Significativi anche i “numeri” relativi all’occupazione: non si registra, tra gli utenti Ceis, nessun disoccupato, ma solo pensionati, impiegati e lavoratori autonomi, in proporzioni assolutamente paritarie. Il livello medio di istruzione è la media superiore. La fascia di reddito oscilla tra i 10mila e i 25mila euro annui. In base alle interviste realizzate, il gioco che da più dipendenza è la slot machine. L’attività di promozione e prevenzione è stata diffusa soprattutto nei Pronto Soccorso degli ospedali romani, dove molti utenti avevano avuto dei ricoveri per tentati suicidi. A questo occorre abbinare anche un diffuso stato di depressione.
«Da sempre – spiega il presidente del Ceis Don Picchi Roberto Mineo – le persone tentano la fortuna: alcuni giochi come la roulette, le scommesse sportive o le macchinette automatiche, da tempo sono saldamente ancorate nella nostra cultura, altre si sono aggiunte negli ultimi anni». Nel gioco, per Mineo, si cercano la suspense, l’eccitazione e il divertimento. «È l’attrattiva della possibile vincita a rendere i giochi d’azzardo così affascinanti. La maggior parte delle persone ha, nei confronti di queste attrazioni, un atteggiamento responsabile, ma i giochi d’azzardo possono anche trasformarsi in un rischio. Alcuni non riescono più a smettere di giocare e si sviluppa un desiderio irresistibile di continuare a giocare, nella speranza di vincere o di riguadagnare i soldi spesi».

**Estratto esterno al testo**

(* ===== verification/Ide.v ===== *)
(** * The disk driver: devices/ide.c

    The driver of one channel.  The controller and its disks are hardware: the class
    [AtaOps] has the accesses to its ports, and [Ata] what [ATA-3] says about them,
    as far as the driver relies on it.  The controller works on its own: a command
    ends at any time between two accesses, and the interrupt it then raises is
    taken before the next instruction of the driver.

    What is printed is left out, as is the registration of the interrupt handler.
    The lock of the channel is a flag, since only the thread that runs the
    operation is modelled. *)

From S2P Require Import Prelude SortSearch Block.
Local Open Scope Z_scope.

Definition STA_BSY : Z := 0x80.
Definition STA_DRDY : Z := 0x40.
Definition STA_DRQ : Z := 0x08.
Definition CTL_SRST : Z := 0x04.
Definition DEV_MBS : Z := 0xa0.
Definition DEV_LBA : Z := 0x40.
Definition DEV_DEV : Z := 0x10.
Definition CMD_IDENTIFY_DEVICE : Z := 0xec.
Definition CMD_READ_SECTOR_RETRY : Z := 0x20.
Definition CMD_WRITE_SECTOR_RETRY : Z := 0x30.

(** The two legacy channels. *)
Definition CHANNEL_CNT : nat := 2.
Definition channel_base (chan_no : Z) : Z := if chan_no =? 0 then 0x1f0 else 0x170.
Definition channel_irq (chan_no : Z) : Z := if chan_no =? 0 then 14 + 0x20 else 15 + 0x20.

(** The ports of a channel; a halfword is the pair of its bytes. *)
Class AtaOps (H : Type) := {
  ata_inb : Z → H → Z * H;
  ata_outb : Z → Z → H → H;
  ata_inw : Z → H → (Z * Z) * H;
  ata_outw : Z → Z * Z → H → H;
  (** Time passes. *)
  ata_sleep : H → H;
  (** The interrupt line. *)
  ata_irq : H → bool;
}.

Section channel.
Context {H : Type} `{!AtaOps H} (chan_no : Z).

Definition reg_base : Z := channel_base chan_no.
Definition reg_data : Z := reg_base + 0.
Definition reg_error : Z := reg_base + 1.
Definition reg_nsect : Z := reg_base + 2.
Definition reg_lbal : Z := reg_base + 3.
Definition reg_lbam : Z := reg_base + 4.
Definition reg_lbah : Z := reg_base + 5.
Definition reg_device : Z := reg_base + 6.
Definition reg_status : Z := reg_base + 7.
Definition reg_command : Z := reg_status.
Definition reg_ctl : Z := reg_base + 0x206.
Definition reg_alt_status : Z := reg_ctl.

(** struct channel, with the controller and the interrupt flag of the processor. *)
Record channel := mk_channel {
  hw : H;
  ch_lock : bool;
  expecting_interrupt : bool;
  completion_wait : Z;
  is_ata : list bool;
  intr_on : bool;
}.
Definition set_hw (h : H) (c : channel) : channel :=
  mk_channel h (ch_lock c) (expecting_interrupt c) (completion_wait c) (is_ata c) (intr_on c).
Definition set_ch_lock (b : bool) (c : channel) : channel :=
  mk_channel (hw c) b (expecting_interrupt c) (completion_wait c) (is_ata c) (intr_on c).
Definition set_expecting (b : bool) (c : channel) : channel :=
  mk_channel (hw c) (ch_lock c) b (completion_wait c) (is_ata c) (intr_on c).
Definition add_completion (n : Z) (c : channel) : channel :=
  mk_channel (hw c) (ch_lock c) (expecting_interrupt c) (completion_wait c + n) (is_ata c) (intr_on c).
Definition set_is_ata (dev_no : nat) (b : bool) (c : channel) : channel :=
  mk_channel (hw c) (ch_lock c) (expecting_interrupt c) (completion_wait c) (<[dev_no := b]> (is_ata c)) (intr_on c).

(** ** Interrupts and port accesses *)

(** interrupt_handler () for the channel whose interrupt it is. *)
Definition channel_interrupt : M channel unit :=
  e ← gets expecting_interrupt;
  if e : bool then
    modify (λ c, set_hw (ata_inb reg_status (hw c)).2 c);;
    modify (add_completion 1)
  else mret tt.
(** The point between two instructions, where an interrupt is taken. *)
Definition interrupt_point : M channel unit :=
  c ← get; if intr_on c && ata_irq (hw c) then channel_interrupt else mret tt.
Definition inb (port : Z) : M channel Z :=
  c ← get; let '(x, h) := ata_inb port (hw c) in put (set_hw h c);; interrupt_point;; mret x.
Definition outb (port x : Z) : M channel unit := modify (λ c, set_hw (ata_outb port (u8 x) (hw c)) c);; interrupt_point.
Definition sleep : M channel unit := assertM (gets intr_on);; modify (λ c, set_hw (ata_sleep (hw c)) c);; interrupt_point.
Fixpoint insw (port : Z) (cnt : nat) : M channel (list Z) :=
  match cnt with
  | O => mret []
  | S cnt =>
    c ← get;
    let '((lo, hi), h) := ata_inw port (hw c) in
    put (set_hw h c);; interrupt_point;;
    rest ← insw port cnt;
    mret (lo :: hi :: rest)
  end.
Fixpoint outsw (port : Z) (bytes : list Z) (cnt : nat) : M channel unit :=
  match cnt with
  | O => mret tt
  | S cnt =>
    match bytes with
    | lo :: hi :: bytes =>
      modify (λ c, set_hw (ata_outw port (lo, hi) (hw c)) c);; interrupt_point;; outsw port bytes cnt
    | _ => fault
    end
  end.
(** sema_down (&c->completion_wait): time passes until the interrupt handler has
    called sema_up (), [fuel] times at most. *)
Fixpoint sema_down_completion (fuel : nat) : M channel unit :=
  match fuel with
  | O => nofuel
  | S fuel =>
    n ← gets completion_wait;
    if 0 <? n then modify (add_completion (-1)) else sleep;; sema_down_completion fuel
  end.
Definition lock_acquire_channel : M channel unit :=
  l ← gets ch_lock; assert (negb l);; modify (set_ch_lock true).
Definition lock_release_channel : M channel unit :=
  l ← gets ch_lock; assert l;; modify (set_ch_lock false).

(** ** Low-level ATA primitives *)

(** for (i = 0; i < 1000; i++), [n] rounds left. *)
Fixpoint idle_wait (n : nat) : M channel unit :=
  match n with
  | O => mret tt
  | S n =>
    x ← inb reg_status;
    if Z.land x (Z.lor STA_BSY STA_DRQ) =? 0 then mret tt else sleep;; idle_wait n
  end.
Definition wait_until_idle : M channel unit := idle_wait 1000.
Fixpoint busy_wait (n : nat) : M channel bool :=
  match n with
  | O => mret false
  | S n =>
    x ← inb reg_alt_status;
    if Z.land x STA_BSY =? 0 then
      y ← inb reg_alt_status; mret (negb (Z.land y STA_DRQ =? 0))
    else sleep;; busy_wait n
  end.
Definition wait_while_busy : M channel bool := busy_wait 3000.
Definition select_device (dev_no : nat) : M channel unit :=
  outb reg_device (Z.lor DEV_MBS (if (dev_no =? 1)%nat then DEV_DEV else 0));;
  inb reg_alt_status;;
  sleep.
Definition select_device_wait (dev_no : nat) : M channel unit :=
  wait_until_idle;; select_device dev_no;; wait_until_idle.
Definition select_sector (dev_no : nat) (sec_no : Z) : M channel unit :=
  assert (sec_no <? 2 ^ 28);;
  select_device_wait dev_no;;
  outb reg_nsect 1;;
  outb reg_lbal sec_no;;
  outb reg_lbam (Z.shiftr sec_no 8);;
  outb reg_lbah (Z.shiftr sec_no 16);;
  outb reg_device
    (Z.lor (Z.lor (Z.lor DEV_MBS DEV_LBA) (if (dev_no =? 1)%nat then DEV_DEV else 0)) (Z.shiftr sec_no 24)).
Definition issue_pio_command (command : Z) : M channel unit :=
  assertM (gets intr_on);;
  modify (set_expecting true);;
  outb reg_command command.
Definition input_sector : M channel (list Z) := insw reg_data (Z.to_nat (BLOCK_SECTOR_SIZE / 2)).
Definition output_sector (sector : list Z) : M channel unit := outsw reg_data sector (Z.to_nat (BLOCK_SECTOR_SIZE / 2)).

(** ** Reading and writing *)

(** How long the completion interrupt may take, in sleeps; the code has no bound. *)
Definition patience : nat := 3000.
Definition ide_read (dev_no : nat) (sec_no : Z) : M channel (list Z) :=
  lock_acquire_channel;;
  select_sector dev_no sec_no;;
  issue_pio_command CMD_READ_SECTOR_RETRY;;
  sema_down_completion patience;;
  ok ← wait_while_busy;
  if negb ok then panic
  else
    buffer ← input_sector;
    lock_release_channel;;
    mret buffer.
Definition ide_write (dev_no : nat) (sec_no : Z) (buffer : list Z) : M channel unit :=
  lock_acquire_channel;;
  select_sector dev_no sec_no;;
  issue_pio_command CMD_WRITE_SECTOR_RETRY;;
  ok ← wait_while_busy;
  if negb ok then panic
  else
    output_sector buffer;;
    sema_down_completion patience;;
    lock_release_channel.
Definition ide_operations (dev_no : nat) : block_operations channel :=
  mk_operations (ide_read dev_no) (ide_write dev_no).

(** ** Detection *)

Definition probe_device (dev_no : nat) : M channel bool :=
  select_device dev_no;;
  outb reg_nsect 0x55;; outb reg_lbal 0xaa;;
  outb reg_nsect 0xaa;; outb reg_lbal 0x55;;
  outb reg_nsect 0x55;; outb reg_lbal 0xaa;;
  x ← inb reg_nsect;
  if x =? 0x55 then y ← inb reg_lbal; mret (y =? 0xaa) else mret false.
Fixpoint signature_wait (n : nat) : M channel unit :=
  match n with
  | O => mret tt
  | S n =>
    x ← inb reg_nsect;
    if x =? 1 then
      y ← inb reg_lbal; if y =? 1 then mret tt else sleep;; signature_wait n
    else sleep;; signature_wait n
  end.
Definition reset_channel : M channel unit :=
  present0 ← probe_device 0;
  present1 ← probe_device 1;
  outb reg_ctl 0;; sleep;;
  outb reg_ctl CTL_SRST;; sleep;;
  outb reg_ctl 0;;
  sleep;;
  (if present0 : bool then select_device 0;; wait_while_busy;; mret tt else mret tt);;
  (if present1 : bool then select_device 1;; signature_wait 3000;; wait_while_busy;; mret tt else mret tt).

Definition check_device_type (dev_no : nat) : M channel bool :=
  select_device dev_no;;
  error ← inb reg_error;
  lbam ← inb reg_lbam;
  lbah ← inb reg_lbah;
  status ← inb reg_status;
  if (negb (error =? 1) && (negb (error =? 0x81) || (dev_no =? 1)%nat))
     || (Z.land status STA_DRDY =? 0) || negb (Z.land status STA_BSY =? 0)
  then modify (set_is_ata dev_no false);; mret (negb (error =? 0x81))
  else
    modify (set_is_ata dev_no (((lbam =? 0) && (lbah =? 0)) || ((lbam =? 0x3c) && (lbah =? 0xc3))));;
    mret true.

(** The capacity of the disk, and whether the driver is to use it. *)
Definition identify_ata_device (dev_no : nat) : M channel (option Z) :=
  a ← gets (λ c, is_ata c !! dev_no);
  assert (bool_decide (a = Some true));;
  select_device_wait dev_no;;
  issue_pio_command CMD_IDENTIFY_DEVICE;;
  sema_down_completion patience;;
  ok ← wait_while_busy;
  if negb ok then modify (set_is_ata dev_no false);; mret None
  else
    id ← input_sector;
    let capacity := word id (60 * 2) in
    if 1024 * 1024 * 1024 / BLOCK_SECTOR_SIZE <=? capacity then
      modify (set_is_ata dev_no false);; mret None
    else mret (Some capacity).
End channel.
Arguments channel H : clear implicits.
Arguments mk_channel {H}.

(** interrupt_handler (): the search for the channel by its vector. *)
Fixpoint interrupt_search {H} `{!AtaOps H} (chan_no vec_no : Z) (cs : list (channel H)) : result (list (channel H)) :=
  match cs with
  | [] => Panic
  | c :: cs =>
    if vec_no =? channel_irq chan_no then
      match channel_interrupt chan_no c with
      | Ok (_, c) => Ok (c :: cs)
      | Panic => Panic | Fault => Fault | Fuel => Fuel
      end
    else
      match interrupt_search (chan_no + 1) vec_no cs with
      | Ok cs => Ok (c :: cs)
      | Panic => Panic | Fault => Fault | Fuel => Fuel
      end
  end.
Definition interrupt_handler {H} `{!AtaOps H} (vec_no : Z) (cs : list (channel H)) : result (list (channel H)) :=
  interrupt_search 0 vec_no cs.

(** *** Strings of IDENTIFY DEVICE *)

(** Swap all pairs of bytes; an odd one at the end stays. *)
Fixpoint swap_pairs (l : list Z) : list Z :=
  match l with a :: b :: l => b :: a :: swap_pairs l | _ => l end.
(** for (size--; size > 0; size--): where the null character goes. *)
Fixpoint last_char (string : list Z) (size : nat) : nat :=
  match size with
  | O => O
  | S size' =>
    let c := default 0 (string !! size') in
    if negb (c =? 0) && negb (isspace c) then size else last_char string size'
  end.
Definition descramble_ata_string (string : list Z) (size : nat) : list Z :=
  let string := swap_pairs (take size string) ++ drop size string in
  <[last_char string (size - 1) := 0]> string.

(** ** Initialisation *)

Section init.
Context {H : Type} `{!AtaOps H}.

(** The channel, the list of block devices, and the outcomes of malloc (). *)
Record ide := mk_ide { ide_channel : channel H; ide_registry : registry; ide_mallocs : list bool }.
Definition set_ide_channel (c : channel H) (s : ide) : ide := mk_ide c (ide_registry s) (ide_mallocs s).
Definition on_channel {A} (m : M (channel H) A) : M ide A := zoom ide_channel set_ide_channel m.
(** The disk as block_register () and partition_scan () get it: its unit number is
    its place among the four. *)
Definition disk_name (chan_no : Z) (dev_no : nat) : list Z := [104; 100; 97 + chan_no * 2 + Z.of_nat dev_no].
Definition register_disk (fuel : nat) (chan_no : Z) (dev_no : nat) (capacity : Z) : M ide unit :=
  s ← get;
  let name := disk_name chan_no dev_no in
  match block_register (default true (head (ide_mallocs s))) name BLOCK_RAW capacity
          (Disk (chan_no * 2 + Z.of_nat dev_no)) (ide_registry s) with
  | Ok (self, r) =>
    let sc := mk_scan (mk_block (ide_channel s) name BLOCK_RAW capacity 0 0) self r 0 (tail (ide_mallocs s)) in
    match partition_scan (ide_operations chan_no dev_no) fuel sc with
    | Ok (_, sc) => put (mk_ide (aux (sc_block sc)) (sc_registry sc) (mallocs sc))
    | Panic => panic | Fault => fault | Fuel => nofuel
    end
  | Panic => panic | Fault => fault | Fuel => nofuel
  end.
Fixpoint identify_loop (n : nat) (fuel : nat) (chan_no : Z) (dev_no : nat) : M ide unit :=
  match n with
  | O => mret tt
  | S n =>
    a ← on_channel (gets (λ c, default false (is_ata c !! dev_no)));
    (if a : bool then
       capacity ← on_channel (identify_ata_device chan_no dev_no);
       match capacity with Some capacity => register_disk fuel chan_no dev_no capacity | None => mret tt end
     else mret tt);;
    identify_loop n fuel chan_no (S dev_no)
  end.
(** The iteration of ide_init () for one channel. *)
Definition init_channel (fuel : nat) (chan_no : Z) : M ide unit :=
  on_channel (modify (λ c, mk_channel (hw c) false false 0 [false; false] (intr_on c)));;
  on_channel (reset_channel chan_no);;
  slave ← on_channel (check_device_type chan_no 0);
  (if slave : bool then on_channel (check_device_type chan_no 1);; mret tt else mret tt);;
  identify_loop 2 fuel chan_no 0.
(** The channels are given and returned with their controllers. *)
Fixpoint init_channels (fuel : nat) (chan_no : Z) (cs : list (channel H)) : M (registry * list bool) (list (channel H)) :=
  match cs with
  | [] => mret []
  | c :: cs => λ '(r, ms),
    match init_channel fuel chan_no (mk_ide c r ms) with
    | Ok (_, s) =>
      (rest ← init_channels fuel (chan_no + 1) cs; mret (ide_channel s :: rest)) (ide_registry s, ide_mallocs s)
    | Panic => Panic | Fault => Fault | Fuel => Fuel
    end
  end.
Definition ide_init (fuel : nat) (c0 c1 : channel H) : M (registry * list bool) (list (channel H)) :=
  init_channels fuel 0 [c0; c1].
End init.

Quando il gioco diventa patologico, spiegano al Ceis, le conseguenze si fanno pesanti per chi ne è colpito ma anche per i familiari. Peggiorano le relazioni, che spesso si reggono sulla menzogna, e soprattutto aumentano i debiti. «Quanto prima il gioco d’azzardo patologico viene diagnosticato – osserva Mineo – , tanto più alte sono le possibilità di uscire da questa forma di
dipendenza senza ulteriori danni finanziari, fisici o psichici. Purtropppo però l’offerta di giochi si amplia continuamente, mentre le misure di protezione, prevenzione e cura vengono trascurate».
In genere, riferiscono gli operatori della struttura, il ritornello con il quale tutti i giocatori si presentano è: «Una volta che comincio a giocare, smetto solo quando non ho più soldi. Se vinco continuo a giocare, per vincere ancora di più; se perdo, devo continuare a giocare, per rivincere i soldi persi». Quella che viene offerta loro dal servizio Ceis è la possibilità di liberarsi dal peso delle angosce e dai sensi di colpa. «Stabilendo una relazione significativa con gli operatori – rileva il presidente -, gli utenti trovano una possibile “via d’uscita”, scevra da ogni giudizio».
Il percorso di recupero che viene proposto si basa su
un progetto individuale fatto di incontri di gruppo, di colloqui individuali, di seminari tematici e/o informativi modulati secondo le esigenze della persona. «Con gradualità, stiamo cercando di sperimentare nuovi percorsi che prevedano, in modo particolare per le persone più grandi di età, una frequenza maggiore presso i servizi del Ceis, come la partecipazione ad attività seminariali, ludiche, ricreative e perché no sportive». Oltre alla possibilità di accedere al servizio in qualsiasi momento del giorno o della settimana, «proponiamo la possibilità per quelli che vivono più lontani da via Ambrosini o per chi vive solo, di avere contatti telefonici frequenti per monitorare la situazione ed alleviare la sensazione di solitudine».